New hotels, office buildings, and a data center

Commercial development thrives from the waterfront to the meadows

With the influx of commuters and young families moving across the Hudson River from New York City, residential development is booming. But what about commercial development? There are several big hotel and other commercial projects coming to the area.
In November, Weehawken Mayor Richard Turner and a group of developers announced that over the next two years, developers will build two connecting Marriott hotels on the township’s waterfront: a 226-room Renaissance by Marriott and a 154-room Residence Inn for extended stays. The hotel complex will be erected over an existing five-story garage that opened this summer, and will be adjacent to the Port Imperial Ferry Terminal.
Guests will share access to the outdoor terrace, pool, fitness center, a high-end restaurant on the sixth floor, and a function space for up to 750 seated guests.
On Hoboken’s southern waterfront, a new 14-story commercial building broke ground last summer just south of the W Hotel, making it the final piece of the puzzle in the city’s master plan for its 26-acre waterfront. Textbook giant Pearson Education signed a 15-year lease as the building’s first tenant, bringing 900 jobs. The building, developed by SJP Properties, will create approximately 600 construction jobs and will be LEED Silver Certified, highlighting its distinction as environmentally friendly.

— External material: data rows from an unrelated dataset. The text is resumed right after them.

(** Any node can be chosen at random, and only nodes of the table are. *)
Lemma random_node_any x :
  is_Some (m !! x) -> mask h < 2 ^ 32 -> n h <= 2 ^ 32 ->
  exists d i, in_u 32 d /\ in_u 32 (Z.of_nat i) /\ hmap_random_node h [d] i = Some x.
Proof.
  intros [z Hx] Hm Hn. pose proof Hh as (L & R & Hr). pose proof (rep_mask h L R) as (k & Hk & Em & _).
  set (d := Z.land z (mask h)).
  assert (0 <= d <= mask h) as Hd.
  { subst d. rewrite Em. change (2 ^ k - 1) with (Z.pred (2 ^ k)). rewrite <- Z.ones_equiv, Z.land_ones by done.
    pose proof (Z.mod_pos_bound z (2 ^ k) ltac:(by apply Z.pow_pos_nonneg)). rewrite Z.ones_equiv. lia. }
  assert (slot h d = slot h z) as Es.
  { unfold slot. subst d. by rewrite <- Z.land_assoc, Z.land_diag. }
  assert (x ∈ for_each_in_bucket h d) as Hin.
  { apply (proj2 (in_bucket_nodes d)). exists z. by rewrite Es. }
  apply list_elem_of_lookup in Hin as [i Hi]. pose proof (lookup_lt_Some _ _ _ Hi) as Hlt.
  exists d, i. destruct (rep_bucket h L d R) as (l & Hl & _).
  rewrite (in_bucket_list h L l d R Hl) in *. pose proof (inner_length L _ _ Hl) as Hle.
  pose proof (rep_n h L R). unfold in_u. split; [lia |]. split; [lia |].
  cbn [hmap_random_node]. rewrite (in_bucket_list h L l d R Hl). destruct l as [| y l]; [done |].
  by rewrite Nat.mod_small.
Qed.

Lemma random_node_member draws i x : hmap_random_node h draws i = Some x -> is_Some (m !! x).
Proof.
  induction draws as [| d draws IH]; [done |]. cbn [hmap_random_node].
  destruct (for_each_in_bucket h d) as [| y l] eqn:E; [done |]. intros Hx. apply list_elem_of_lookup_2 in Hx. rewrite <- E in Hx.
  apply (proj2 (in_bucket_nodes d)) in Hx as (w & Hw & _). by exists w.
Qed.
End visits.

(** ** Positions *)

(** The nodes that are left from a position on. *)
Definition remaining (L : list (list nat)) (pos : nat * nat) : list nat :=
  drop pos.2 (L !!! pos.1) ++ concat (drop (S pos.1) L).

Lemma remaining_next L b : remaining L (b, 0%nat) = concat (drop b L).
Proof.
  unfold remaining. cbn [fst snd]. rewrite drop_0. destruct (L !! b) as [l |] eqn:E.
  - rewrite (list_lookup_total_correct _ _ _ E). by rewrite (drop_S L l b E).
  - rewrite list_lookup_total_alt, E. apply lookup_ge_None in E. cbn. by rewrite !drop_ge by lia.
Qed.

Lemma remaining_past L b o : (length L <= b)%nat -> remaining L (b, o) = [].
Proof.
  intros Hb. unfold remaining. cbn [fst snd]. rewrite list_lookup_total_alt, lookup_ge_None_2, (drop_ge L) by lia.
  cbn. by rewrite drop_nil.
Qed.

Lemma position_loop_spec h L : rep h L -> forall bs b o,
  drop b (buckets h) = bs -> (b <= length L)%nat ->
  (position_loop h bs o).1 = head (remaining L (b, o)) /\
  remaining L (position_loop h bs o).2
  = (if remaining L (b, o) is [] then concat L else tail (remaining L (b, o))).
Proof.
  intros R. induction bs as [| p bs IH]; intros b o E Hb.
  - assert (length (buckets h) <= b)%nat as Hle.
    { assert (length (drop b (buckets h)) = 0)%nat as E0 by (by rewrite E). rewrite length_drop in E0. lia. }
    assert (remaining L (b, o) = []) as ->.
    { apply remaining_past. by rewrite <- (rep_links h L R). }
    split; [done |]. cbn [position_loop snd]. by rewrite remaining_next, drop_0.
  - assert (buckets h !! b = Some p) as Hp by (rewrite <- (Nat.add_0_r b), <- lookup_drop, E; done).
    assert (drop (S b) (buckets h) = bs) as E'.
    { rewrite (drop_S _ _ _ Hp) in E. by injection E. }
    destruct (Forall2_lookup_l _ _ _ _ _ (rep_chains h L R) Hp) as (l & Hl & Hc).
    pose proof (lookup_lt_Some _ _ _ Hl) as Hbl.
    assert (visit (Z.to_nat (n h)) (hmap_next_in_bucket h) p = l) as Hv.
    { rewrite (chain_head _ _ _ Hc). apply visit_spec; [| rewrite (rep_n h L R), Nat2Z.id; by eapply inner_length].
      intros a x c ->. apply (node_next_head h L x a c R).
      by rewrite (rep_slot h L R _ _ x Hl ltac:(set_solver)). }
    cbn [position_loop]. rewrite Hv. assert (remaining L (b, o) = drop o l ++ concat (drop (S b) L)) as Er.
    { unfold remaining. cbn [fst snd]. by rewrite (list_lookup_total_correct _ _ _ Hl). }
    destruct (l !! o) as [x |] eqn:Eo.
    + rewrite Er, (drop_S l x o Eo). cbn. split; [done |].
      assert (l = take o l ++ x :: drop (S o) l) as El by (by rewrite take_drop_middle).
      assert (slot h (node_hash h x) = b) as Eb by (apply (rep_slot h L R b l); [done | rewrite El; set_solver]).
      rewrite (node_next_head h L x (take o l) (drop (S o) l) R) by (by rewrite Eb, <- El).
      destruct (drop (S o) l) eqn:Ed; cbn [head]; rewrite Eb.
      * by rewrite remaining_next.
      * unfold remaining. cbn [fst snd]. by rewrite (list_lookup_total_correct _ _ _ Hl), Ed.
    + apply lookup_ge_None in Eo. rewrite Er, drop_ge by done. cbn [app].
      destruct (IH (S b) 0%nat E' ltac:(lia)) as [H1 H2]. rewrite remaining_next in H1, H2. done.
Qed.

(** The nodes visited by repeated calls of [hmap_at_position]. *)
Fixpoint visit_positions (fuel : nat) (h : hmap) (pos : nat * nat) : list nat :=
  match fuel, hmap_at_position h pos with
  | S fuel, (Some x, pos) => x :: visit_positions fuel h pos
  | _, _ => []
  end.

Lemma at_position_spec h L pos :
  rep h L -> (hmap_at_position h pos).1 = head (remaining L pos) /\
  remaining L (hmap_at_position h pos).2
  = (if remaining L pos is [] then concat L else tail (remaining L pos)).
Proof.
  intros R. destruct pos as [b o]. unfold hmap_at_position. cbn [fst snd].
  destruct (decide (b <= length L)%nat) as [Hb | Hb]; [by apply position_loop_spec |].
  rewrite drop_ge by (rewrite (rep_links h L R); lia).
  rewrite (remaining_past L b o) by lia.
  split; [done |]. cbn [position_loop snd]. by rewrite remaining_next, drop_0.
Qed.

Lemma visit_positions_spec h L fuel : rep h L -> forall pos,
  (length (remaining L pos) <= fuel)%nat -> visit_positions fuel h pos = remaining L pos.
Proof.
  intros R. induction fuel as [| fuel IH]; intros pos Hf; destruct (at_position_spec h L pos R) as [H1 H2];
    cbn [visit_positions]; destruct (hmap_at_position h pos) as [p pos']; cbn [fst snd] in H1, H2.
  - destruct (remaining L pos); [done | cbn in Hf; lia].
  - destruct (remaining L pos) as [| x l]; cbn in H1, H2; subst p; [done |].
    f_equal. rewrite IH; [done |]. rewrite H2. cbn [length] in Hf. lia.
Qed.

(** Positions enumerate the table in the order of the other iterators. *)
Lemma positions_for_each h m : holds h m -> visit_positions (S (Z.to_nat (n h))) h (0%nat, 0%nat) = for_each h.
Proof.
  intros (L & R & _). rewrite (for_each_concat h L R).
  rewrite (visit_positions_spec h L); rewrite ?remaining_next, ?drop_0; [done | done |].
  rewrite (rep_n h L R). lia.
Qed.

(** ** Popping *)

Lemma bucket_empty h m b :
  holds h m -> (b < length (buckets h))%nat ->
  buckets h !!! b = None <-> forall x z, m !! x = Some z -> slot h z <> b.
Proof.
  intros (L & R & Hr) Hb. rewrite (rep_links h L R) in Hb. destruct (lookup_lt_is_Some_2 L b Hb) as [l Hl].
  destruct (Forall2_lookup_r _ _ _ _ _ (rep_chains h L R) Hl) as (p & Hp & Hc).
  rewrite (list_lookup_total_correct _ _ _ Hp), (chain_head _ _ _ Hc). split.
  - intros El x z [Hx Ez]%(Hr x z) Es. subst z. destruct l; [| done].
    apply elem_of_concat in Hx as (i & l' & Hi & Hx). rewrite (rep_slot h L R i l' x Hi Hx) in Es.
    subst i. simplify_eq. set_solver.
  - intros H. destruct l as [| x l]; [done |].
    assert (x ∈ concat L) as Hx by (apply elem_of_concat; exists b, (x :: l); set_solver).
    destruct (H x (node_hash h x)); [by apply Hr |]. apply (rep_slot h L R b (x :: l)); [done | set_solver].
Qed.

Lemma holds_buckets h m : holds h m -> Z.of_nat (length (buckets h)) = mask h + 1.
Proof.
  intros (L & R & _). rewrite (rep_links h L R). destruct (rep_mask h L R) as (k & Hk & -> & ->).
  pose proof (Z.pow_pos_nonneg 2 k ltac:(lia) Hk). lia.
Qed.

(** All nodes are in buckets from [b] on. *)
Definition from_bucket (h : hmap) (m : gmap nat Z) (b : nat) : Prop :=
  forall x z, m !! x = Some z -> (b <= slot h z)%nat.

Lemma pop_loop_spec h m fuel : forall b,
  holds h m -> from_bucket h m b -> (length (buckets h) - b <= fuel)%nat ->
  match pop_loop fuel b h with
  | Some (x, b', h') =>
      is_Some (m !! x) /\ holds h' (delete x m) /\ from_bucket h' (delete x m) b' /\ mask h' = mask h
  | None => m = ∅
  end.
Proof.
  intros b Hh. revert b. induction fuel as [| fuel IH]; intros b Hb Hf.
  - cbn. apply map_empty. intros x. destruct (m !! x) as [z |] eqn:E; [| done].
    pose proof Hh as (L & R & _). pose proof (slot_lt h L z R). rewrite <- (rep_links h L R) in *.
    specialize (Hb x z E). lia.
  - cbn [pop_loop]. destruct (buckets h !!! b) as [x |] eqn:Eb.
    + assert (is_Some (m !! x)) as Hx.
      { pose proof Hh as (L & R & Hr). apply (holds_in h m L x Hr).
        destruct (buckets h !! b) as [p |] eqn:Ep; [| by rewrite list_lookup_total_alt, Ep in Eb].
        rewrite (list_lookup_total_correct _ _ _ Ep) in Eb. subst p.
        destruct (Forall2_lookup_l _ _ _ _ _ (rep_chains h L R) Ep) as (l & Hl & Hc).
        destruct l as [| y l]; [done |]. destruct Hc as [[= ->] _]. apply elem_of_concat. exists b, (y :: l). set_solver. }
      destruct (remove_holds h m x Hh Hx) as (h' & -> & H2 & H3). cbn. split; [done |]. split; [done |].
      split; [| done]. intros y z Hy. rewrite lookup_delete_Some in Hy. unfold slot. rewrite H3.
      by apply (Hb y), Hy.
    + apply IH; [| lia]. intros x z Hx. pose proof (Hb x z Hx). enough (slot h z <> b) by lia.
      destruct (decide (b < length (buckets h))%nat) as [Hl | Hl]; [by apply (bucket_empty h m b Hh Hl) with x |].
      pose proof Hh as (L & R & _). pose proof (slot_lt h L z R). rewrite <- (rep_links h L R) in *. lia.
Qed.

(** [HMAP_FOR_EACH_POP] takes out every node once and leaves an empty table. *)
Lemma pop_all_spec fuel : forall b h m,
  holds h m -> from_bucket h m b -> (size m <= fuel)%nat ->
  NoDup (pop_all fuel b h).1 /\ (forall x, x ∈ (pop_all fuel b h).1 <-> is_Some (m !! x)) /\
  holds (pop_all fuel b h).2 ∅.
Proof.
  induction fuel as [| fuel IH]; intros b h m Hh Hb Hf.
  - assert (m = ∅) as -> by (apply map_size_empty_inv; lia). cbn.
    split; [constructor |]. split; [| done]. intros x. rewrite lookup_empty. split; [set_solver | by intros []].
  - cbn [pop_all]. unfold hmap_pop_helper__.
    pose proof (pop_loop_spec h m (Z.to_nat (mask h + 1) - b) b Hh Hb) as HP.
    pose proof (holds_buckets h m Hh) as Hlen. specialize (HP ltac:(lia)).
    destruct (pop_loop _ b h) as [[[x b'] h'] |].
    + destruct HP as (Hx & Hh' & Hb' & _).
      destruct (IH b' h' (delete x m) Hh' Hb') as (N & E & HE).
      { rewrite map_size_delete_Some by done. lia. }
      destruct (pop_all fuel b' h') as [l h'']. cbn [fst snd] in *. split; [| split; [| done]].
      * constructor; [| done]. rewrite E, lookup_delete_eq. by intros [].
      * intros y. rewrite elem_of_cons, E. destruct (decide (y = x)) as [-> | Hne]; [tauto |].
        rewrite lookup_delete_ne by done. tauto.
    + subst m. cbn. split; [constructor |]. split; [| done].
      intros x. rewrite lookup_empty. split; [set_solver | by intros []].
Qed.

(** ** Refinement *)

Inductive op :=
  | OInsert (x : nat) (z : Z) | ORemove (x : nat) | OReplace (x y : nat) | OMoved (x y : nat)
  | OShrink | OReserve (c : Z) | OClear | OPop.

Definition exec (o : op) (h : hmap) : option (option nat * hmap) :=
  match o with
  | OInsert x z => Some (None, hmap_insert_at x z h)
  | ORemove x => h ← hmap_remove x h; Some (None, h)
  | OReplace x y => h ← hmap_replace x y h; Some (None, h)
  | OMoved x y => h ← hmap_node_moved x y (h <| nodes ::= <[y := nodes h !!! x]> |>); Some (None, h)
  | OShrink => Some (None, hmap_shrink_at h)
  | OReserve c => Some (None, hmap_reserve_at c h)
  | OClear => Some (None, hmap_clear h)
  | OPop => match hmap_pop_helper__ 0 h with Some (x, _, h) => Some (Some x, h) | None => Some (None, h) end
  end.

In Jersey City, the food producer Goya Foods is planning to move forward with construction of a massive new facility on County Road after a state authority ruled that the city’s 20-year tax abatement that whisked the company from its former home in Secaucus was legitimate. The new 615,000-square-foot headquarters will be located at 350 County Road. It will include 577,000 square feet of warehouse space and 38,000 square feet of office space.
The first of many tenants moved into Jersey City’s new massive warehouse distribution center, the AMB Warehouse, in September. The warehouse, located where Sip Avenue meets Routes 1 and 9, broke ground last April, but already has tenants for its 880,000-square foot space on a site that was once a landfill. Peapod, the online grocery shopping and delivery service, and Imperial Bag and Paper Co. are currently among the warehouse’s two anchor tenants. The warehouse is reportedly going to bring 1,000 jobs to Jersey City.
In Secaucus, commercial development made more headlines than residential, an unusual trend on Hudson County’s western shores. Last March, the developers of the residential Secaucus Junction, Atlantic Realty Development Corporation, announced Phase III and IV of their plan, which will include a marina on the Hackensack River waterfront with restaurants, stores, and a recreation center.
The town also made significant progress on its Harmon Meadow development. Hartz Mountain Industries has been reinventing the development’s retail area on Route 3, adding two restaurant choices this year and planning two hotels within the next two years. The company’s office building at 450 Harmon Meadow Blvd. was torn down this year.
The company is also planning to open a 170-room hotel in the area, but did not give many details. They estimated it will open within 18 to 24 months.
In addition, a 150-room Marriott Residence is set to open this spring at the site of an old six-screen movie theater on the site.
The developers also demolished an eight-screen movie theater two to three years ago and replaced it with an L.A. Fitness.
Also in Secaucus, Mayor Michael Gonnelli cut the ribbon in February on the newest addition to the town’s growing flock of data centers. CoreSite Realty Corporation opened the 280,000 square foot facility on Emerson Lane. Called NY2, it is connected to the company’s NY1 data center at 32 Avenue of the Americas in Manhattan, as well as other regional communication hubs.
“We’ve become the data center capital of the country,” said Mayor Gonnelli. “We’ve got the fiber and we’ve got the electric to support these centers.”
Electricity costs in Secaucus are significantly lower than in Manhattan.
As described on their website, “CoreSite connects, protects and ensures the optimal performance and continued operation of mission-critical data and IT infrastructure for enterprises and Internet, private networking, mobility, and cloud service providers.”
CoreSite has one or more buildings in eight locations across the U.S., including Boston, Chicago, Miami, and Silicon Valley.
Meanwhile, nearby in the Meadowlands, the massive recreational center/shopping development on Route 3, once called Xanadu but now called “American Dream,” reached a settlement in early March with the New York Jets and Giants. Both parties were suing each other over the once-stalled development, but thanks to the settlement, the major project can move forward. It will bring indoor skiing and lots of shopping and big restaurants to the Meadowlands.
The settlement agreement has not been made public.